# Desktop Alias to run TCSH script?



## OzBert (Jul 2, 2003)

I've written a number of TCSH scripts to run in Terminal.

Is there away I can create an alias on my desktop to run the script in Terminal?


----------



## bootedbear (Jul 2, 2003)

Rumor:

You can append ".command" to the script  filename and place it on the desktop to run when dbl-click.

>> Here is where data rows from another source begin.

(* ===== verification/FileStoreProps.v ===== *)
(** * Theorems about the file-system repository

    What its files mean ([holds]), that a save is four entries of a directory
    written one after the other, that the repository behaves as the in-memory
    one, and that a process that dies in the middle of a save leaves every
    answer as it was before the save or as it is after it. *)
From S2P Require Import Prelude PyStr PyDict PyVal Storage Json DateTime Persistence FileStore.
From Stdlib Require Import Ascii.

From stdpp Require Import sorting.

Implicit Types x i : string.

(** ** Sorting *)

Lemma py_sorted_map {A} (leb : A → A → bool) (f : A → A) l :
  (∀ a b, leb (f a) (f b) = leb a b) → py_sorted leb (map f l) = map f (py_sorted leb l).
Proof.
  intros Hf. assert (∀ a l, sort_insert leb (f a) (map f l) = map f (sort_insert leb a l)) as Hi.
  { intros a k. induction k as [|b k IH]; [done|]. cbn [map sort_insert]. rewrite Hf.
    case_match; [done|]. cbn [map]. by rewrite IH. }
  induction l as [|a l IH]; [done|]. change (py_sorted leb (map f (a :: l)))
    with (sort_insert leb (f a) (py_sorted leb (map f l))). by rewrite IH, Hi.
Qed.

(** Lists with the same elements are sorted the same way when the order tells
    their elements apart. *)
Lemma py_sorted_unique {A} (leb : A → A → bool) l k :
  (∀ a b, leb a b = true ∨ leb b a = true) →
  (∀ a b c, leb a b = true → leb b c = true → leb a c = true) →
  (∀ a b, a ∈ l → b ∈ l → leb a b = true → leb b a = true → a = b) →
  l ≡ₚ k → py_sorted leb l = py_sorted leb k.
Proof.
  intros Htot Htr Hanti Hp. set (R a b := leb a b = true).
  assert (Transitive R) by (intros a b c; apply Htr).
  apply (Sorted_unique_strong R).
  - intros a b Ha Hb. rewrite py_sorted_perm in Ha. rewrite py_sorted_perm, <- Hp in Hb.
    by apply Hanti.
  - by apply py_sorted_sorted.
  - by apply py_sorted_sorted.
  - by rewrite !py_sorted_perm.
Qed.

(** ** Values that survive *)

(** A name that is a name of a file, and a checkpoint JSON can carry. *)
Definition plain i : bool := negb (str_contains "/" i) && negb (has_nul i).
Definition storable (c : Checkpoint) : Prop :=
  plain (ck_checkpoint_id c) = true
  ∧ json_exact (VDict (_checkpoint_to_dict c)) = true
  ∧ match ck_created_at c with Some a => in_calendar (datetime_micros a) | None => True end.

Definition sort_keys (d : dict pyval) : dict pyval :=
  py_sorted item_leb (map (λ kv, (fst kv, key_sorted (snd kv))) d).

(** What is read back: equal as a Python value, the items of the recorded
    dictionaries being in key order. *)
Definition read_back (c : Checkpoint) : Checkpoint :=
  mkCheckpoint (ck_checkpoint_id c) (ck_execution_id c) (ck_version c) (ck_trigger_reason c)
    (ck_checkpoint_hash c) (ck_schema_version c) (ck_parent_checkpoint_id c)
    (ck_agent_state_ref c) (ck_memory_refs c) (map sort_keys (ck_tool_history c))
    (ck_created_at c).

Lemma map_outcome_str l : map_outcome as_str (map key_sorted (map VStr l)) = Ok l.
Proof. induction l as [|s l IH]; [done|]. cbn [map map_outcome]. by rewrite IH. Qed.

Lemma map_outcome_dict l : map_outcome as_dict (map key_sorted (map VDict l)) = Ok (map sort_keys l).
Proof. induction l as [|d l IH]; [done|]. cbn [map map_outcome key_sorted]. by rewrite IH. Qed.

Lemma CheckpointTrigger_round t : CheckpointTrigger_of (CheckpointTrigger_value t) = Ok t.
Proof. by destruct t. Qed.

Lemma as_opt_str_opt o : as_opt_str (key_sorted (VOptStr o)) = Ok o.
Proof. by destruct o. Qed.

Lemma isoformat_truthy a : truthy (datetime_isoformat a) = true.
Proof.
  apply truthy_true. intros H. assert (fromisoformat (datetime_isoformat a) = None) as Hn
    by (by rewrite H).
  destruct a as [t|t]; simpl in H; [|unfold isoformat in H];
    unfold isoformat_naive in H; destruct (civil_of_days _) as [[y m] d];
    apply (f_equal str_len) in H; rewrite !str_len_app in H; cbn in H; lia.
Qed.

I can never remember to try this out so I can't vouch for it...

hth,
bear


----------



## OzBert (Jul 3, 2003)

That loads Terminal, but does execute the script.

I get this message:

"The .command file '/Users/austenm/Desktop/Mirage News.command' could not open.  Most likely it is not executable."

Any other ideas?


----------



## bootedbear (Jul 3, 2003)

chmod a+x whatever.command


----------



## bootedbear (Jul 3, 2003)

P.S. Let me know if it works... I always seem to be stuck on my Windoze box at work when I think of this...


----------



## michaelsanford (Jul 3, 2003)

Alternative (which will also allow you to use voice command if you want): just embed it in an AppleScript with

try
 do shell script ""
end try


----------



## OzBert (Jul 4, 2003)

> _Originally posted by bootedbear _
> *P.S. Let me know if it works... I always seem to be stuck on my Windoze box at work when I think of this... *



It's Works!!!!!

Thanks


----------



## slur (Jul 13, 2003)

Another option is the freeware utility named ShellSilver which simply makes scripts with the .sh extension run in the Terminal.

The best option by far is the program DropScript which converts any shell script or perl script into an application. You won't get to see any output, but if your script redirects its output to /tmp/myscript.out you can always check it there.


----------